Nós ainda estamos aqui – O Roller Derby e a Representatividade Negra

Mais uma vez é 20 de novembro, Dia da Consciência Negra. A data histórica representa o assassinato do líder Quilombola Zumbi dos Palmares, que junto com Dandara dos Palmares, lutou pela libertação dos negros no Brasil.

No entanto, anos de repressão deixaram marcas visíveis até hoje em nossa sociedade. Negros, ainda que supostamente nas mesmas condições, encontram um nível elevado de obstáculos em relação a não-negros para chegar a qualquer lugar, seja ele um cargo ou posto social. A consciência real, o empoderamento e a revolta de cada dia são recém-nascidos (ou recém-acordados) na sociedade brasileira.

E é aí que entra o Roller Derby. A diversidade que envolve o esporte atrai pessoas de todos os gêneros, formas e ideais, aceitando-as como são e acolhendo-as como parte da família. Mas onde está a comunidade negra? Atualmente somos três. Mas por que não cinco, dez, doze?

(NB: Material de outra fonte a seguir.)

(* ===== verification/BootEcam.v ===== *)
(** The enumerators of ARM64 and RISC-V behind the interface that kernel_main is written
    against. *)

From S2P Require Export Kernel DevicesArm64 DevicesRiscv.

Open Scope Z_scope.

(** The hardware's state is not the kernel's: output, the logger and the registry leave
    the configuration space alone, and no access to the hardware changes them. *)
Class SeparateEcam (W : Type) `{Bus W} (base : Z) `{!EcamHost W base} `{Console W}
    `{DeviceStore W} := {
  se_write : forall s w, ecam_live w -> ecam_live (con_write s w) /\
    ecam_cfg (con_write s w) = ecam_cfg w;
  se_log : forall l w, ecam_live w -> ecam_live (con_set_log l w) /\
    ecam_cfg (con_set_log l w) = ecam_cfg w;
  se_registry : forall r w, ecam_live w -> ecam_live (ds_set_registry r w) /\
    ecam_cfg (ds_set_registry r w) = ecam_cfg w;
  se_bus : forall P : registry -> log_state -> Prop,
    bus_keeps (fun w => P (ds_registry w) (con_log w))
}.

(** The device tree of the machine: the nodes of each blob, and the identification
    registers of the virtio,mmio nodes, which are constants. *)
Class VirtioSlots (W : Type) `{Bus W} (mem : memory) := {
  slot_regs : Z -> Z;
  nodes_of : Z -> list device;
  slots_read : forall fdt w, slots_answer mem slot_regs (nodes_of fdt) w
}.

Section registering.
  Context {W : Type} `{Bus W} (base : Z) `{!EcamHost W base} `{Console W} `{!ConsoleLaws W}
    `{DeviceStore W} `{!DeviceStoreLaws W} `{!SeparateEcam W base}.

(** The devices [l] were registered, and the logger follows the directives [ds]. *)
Definition registered_in (r0 : registry) (ds : list directive) (l : list device) (w : W) : Prop :=
  add_all l r0 = Ok (ds_registry w) /\ log_follows ds (con_log w).

Lemma registering_records r0 ds : registry_wf r0 ->
  records base (registered_in r0 ds) register_device.
Proof using DeviceStoreLaws0 SeparateEcam0.
  intros Hr0. split.
  - intros l. apply (se_bus (fun r s => add_all l r0 = Ok r /\ log_follows ds s)).
  - intros d l w Hl [Ha Hs]. destruct (register_device_adds r0 l d w Hr0 Ha) as (r' & E & Ha').
    destruct (se_registry r' w Hl) as [Hl' Hc]. exists (ds_set_registry r' w). rewrite Hc.
    split; [done|]. split; [done|]. split; [|done].
    split; [by rewrite ds_get_set|by rewrite ds_log_set].
Qed.

Lemma registering_silent r0 ds : silent base (registered_in r0 ds).
Proof using ConsoleLaws0 DeviceStoreLaws0 SeparateEcam0.
  split.
  - intros s w Hl. destruct (se_write s w Hl) as [Hl' Hc]. split; [done|by rewrite Hc|].
    intros l [Ha Hs]. split; [by rewrite ds_registry_write|by rewrite con_log_write].
  - intros name level w Hl. unfold klog_register.
    destruct (log_register (con_log w) (str name) level) as [p st] eqn:E.
    destruct (se_log st w Hl) as [Hl' Hc]. exists p, (con_set_log st w). split; [done|].
    split; [done|by rewrite Hc|]. intros l [Ha Hs]. split; [by rewrite ds_registry_log|].
    rewrite con_log_set_log. pose proof (log_register_follows ds _ (str name) level Hs) as Hf.
    by rewrite E in Hf.
Qed.
End registering.

Section enumerators.
  Context {W : Type} `{Bus W} `{Console W} `{!ConsoleLaws W} `{DeviceStore W}
    `{!DeviceStoreLaws W} (mem : memory) `{!VirtioSlots W mem}.

(** The blob at [fdt], if there is one, is well-formed. *)
Definition tree_ok (fdt : Z) : Prop :=
  fdt_nodes mem fdt (nodes_of fdt) /\ Forall (node_ok mem) (nodes_of fdt).

Section arm64.
  Context `{!EcamHost W DevicesArm64.PCIE_ECAM_BASE}
    `{!SeparateEcam W DevicesArm64.PCIE_ECAM_BASE}.

(** The static variables have their initial values at boot, when the function is called. *)
Definition enumerate_arm64 (fdt : Z) (callback : option (device -> St W unit)) : St W Z :=
  '(device_count, _) ←
    DevicesArm64.devices_enumerate mem fdt DevicesArm64.statics_zero callback;
  mret device_count.

Definition arm64_pci (w : W) : list device :=
  (pci_ref (arm64_device ecam_mask) (ecam_cfg w) DevicesArm64.PCI_MMIO_BASE).1.1.

#[export] Instance arm64_enumerator : Enumerator W.
Proof using ConsoleLaws0 DeviceStoreLaws0 SeparateEcam0 VirtioSlots0 mem.
  refine {| DeviceScan.devices_enumerate := enumerate_arm64;
            hw_ready fdt w := ecam_live w /\ tree_ok fdt;
            hw_found fdt w := arm64_pci w ++ omap (node_device mem slot_regs) (nodes_of fdt);
            hw_count fdt w := len (arm64_pci w) + len (nodes_of fdt) |}.
  - intros fdt s w [Hl Ht]. unfold arm64_pci. by destruct (se_write s w Hl) as [Hl' ->].
  - intros fdt l w [Hl Ht]. unfold arm64_pci. by destruct (se_log l w Hl) as [Hl' ->].
  - intros fdt r w [Hl Ht]. unfold arm64_pci. by destruct (se_registry r w Hl) as [Hl' ->].
  - intros fdt ds w [Hl [Hf Hok]] Hwf Hlog. unfold arm64_pci, enumerate_arm64.
    pose proof (arm64_enumerates _ _ (registering_records _ (ds_registry w) ds Hwf) mem slot_regs fdt
      (nodes_of fdt) DevicesArm64.statics_zero (ecam_cfg w) (registering_silent _ _ ds) Hf Hok) as He.
    change (DevicesArm64.next_mmio DevicesArm64.statics_zero) with DevicesArm64.PCI_MMIO_BASE in He.
    destruct (pci_ref _ _ _) as [[found c] last].
    destruct (He (fun l w _ => slots_read fdt w) w) as (tag & w' & E & [Hl' _ [Ha Hs]]); [by split|].
    exists w', (ds_registry w'). rewrite (St_bind_ok _ _ _ _ _ E). by split.
Defined.
End arm64.

Section riscv.
  Context `{!EcamHost W DevicesRiscv.PCIE_ECAM_BASE}
    `{!SeparateEcam W DevicesRiscv.PCIE_ECAM_BASE}.

Definition enumerate_riscv (fdt : Z) (callback : option (device -> St W unit)) : St W Z :=
  '(device_count, _) ←
    DevicesRiscv.devices_enumerate mem fdt DevicesRiscv.statics_zero callback;
  mret device_count.

Definition riscv_pci (w : W) : list device :=
  (pci_ref (riscv_device ecam_mask) (ecam_cfg w) DevicesRiscv.PCI_MMIO_BASE).1.1.

#[export] Instance riscv_enumerator : Enumerator W.
Proof using ConsoleLaws0 DeviceStoreLaws0 SeparateEcam0 VirtioSlots0 mem.
  refine {| DeviceScan.devices_enumerate := enumerate_riscv;
            hw_ready fdt w := ecam_live w /\ tree_ok fdt;
            hw_found fdt w := riscv_pci w ++ (numbered mem slot_regs (nodes_of fdt) 1).1;
            hw_count fdt w := len (riscv_pci w) + len (nodes_of fdt) |}.
  - intros fdt s w [Hl Ht]. unfold riscv_pci. by destruct (se_write s w Hl) as [Hl' ->].
  - intros fdt l w [Hl Ht]. unfold riscv_pci. by destruct (se_log l w Hl) as [Hl' ->].
  - intros fdt r w [Hl Ht]. unfold riscv_pci. by destruct (se_registry r w Hl) as [Hl' ->].
  - intros fdt ds w [Hl [Hf Hok]] Hwf Hlog. unfold riscv_pci, enumerate_riscv.
    pose proof (riscv_enumerates _ _ (registering_records _ (ds_registry w) ds Hwf)
      (registering_silent _ _ ds) mem slot_regs fdt (nodes_of fdt) DevicesRiscv.statics_zero
      (ecam_cfg w) Hf Hok) as He.
    change (DevicesRiscv.next_mmio DevicesRiscv.statics_zero) with DevicesRiscv.PCI_MMIO_BASE in He.
    change (next_mmio_num DevicesRiscv.statics_zero) with 1 in He.
    destruct (pci_ref _ _ _) as [[found c] last]. destruct (numbered _ _ _ 1) as [slots num].
    destruct (He (fun l w _ => slots_read fdt w) w) as (tag & w' & E & [Hl' _ [Ha Hs]]); [by split|].
    exists w', (ds_registry w'). rewrite (St_bind_ok _ _ _ _ _ E). by split.
Defined.
End riscv.
End enumerators.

Muitas vezes, não só no Brasil, é possível contar nos dedos quantos integrantes negros há em uma liga. Nós, na Wheels, somos três – a título de comparação, o Roster do time All-Star das Gotham Girls Roller Derby (que fez o aquecimento para a final do Campeonato da WFTDA usando a camiseta “Black Lives Matter”) conta com uma pessoa negra – Bonita Apple Bomb.

Além disso, o fato de o esporte ser inclusivo e repleto de pessoas compreensivas e dispostas a ouvir ideias e explicações alheias sobre temas que não dominam não nos isenta de ter de desconstruir conceitos profundamente enraizados e dar certas explicações.

TJ “Scarbie Doll” Edwards, criadora da Black Roller Derby Network – que reúne o maior número possível de pessoas negras envolvidas com o esporte, sejam jogadores, árbitros, treinadores e apoiadores (incluindo gênios da track como Freight Train, Trouble MakeHer e o próprio Quadzilla) – sintetiza o tema:

– Se não há propaganda do esporte direcionada à comunidade negra, ela não será representada nele;

– Às vezes, há coisas que só outro skater negro é capaz de entender.

Uma breve análise de adesivos, artes, vídeos, filmes e demais representações de Derby na mídia dá a entender que, de fato, não há, ou há pouquíssimos negros no esporte. De modo algum a culpa é da comunidade não-negra (o ponto é, inclusive, amplamente debatido pela  comunidade estrangeira. Até agora não se chegou a um entendimento comum do motivo pelo qual negr@s não entram ou não permanecem em ligas), mas quando “nós” não nos vemos, ficamos receosos de fazer parte de qualquer coisa, desde comprar um produto a tentar despontar em um esporte. Vejam bem, é difícil fazer história.

Foi desse modo que, após anos de história pelos quais ainda somos afetadas, surgiu esse pequeno manifesto. Dentro desse esporte maravilhoso que empodera e representa, desejamos ser agentes de empoderamento e representação daqueles que, por algum motivo, se sentem receosos de entrar em uma liga. Desejamos representar e sermos representadas por pessoas com o mesmo tipo de cabelo e cor da pele que nós.

A comunidade negra do Roller Derby existe, e ela não vai parar de rolar.

mulheres-negras-do-roller-derby

Foto tirada no 4º Brasileirão de Roller Derby, em 2015, com integrantes de algumas ligas do Brasil. Hoje já é possível afirmar que há mais negras compondo os times, mas o número ainda é pequeno se comparado com a comunidade dérbyca.

 

PS.: recentemente foi criado um novo espaço seguro para troca de experiências e dicas, abrangendo toda a comunidade POC (“People of Color”) do Derby, representado pela página Shades of Skate!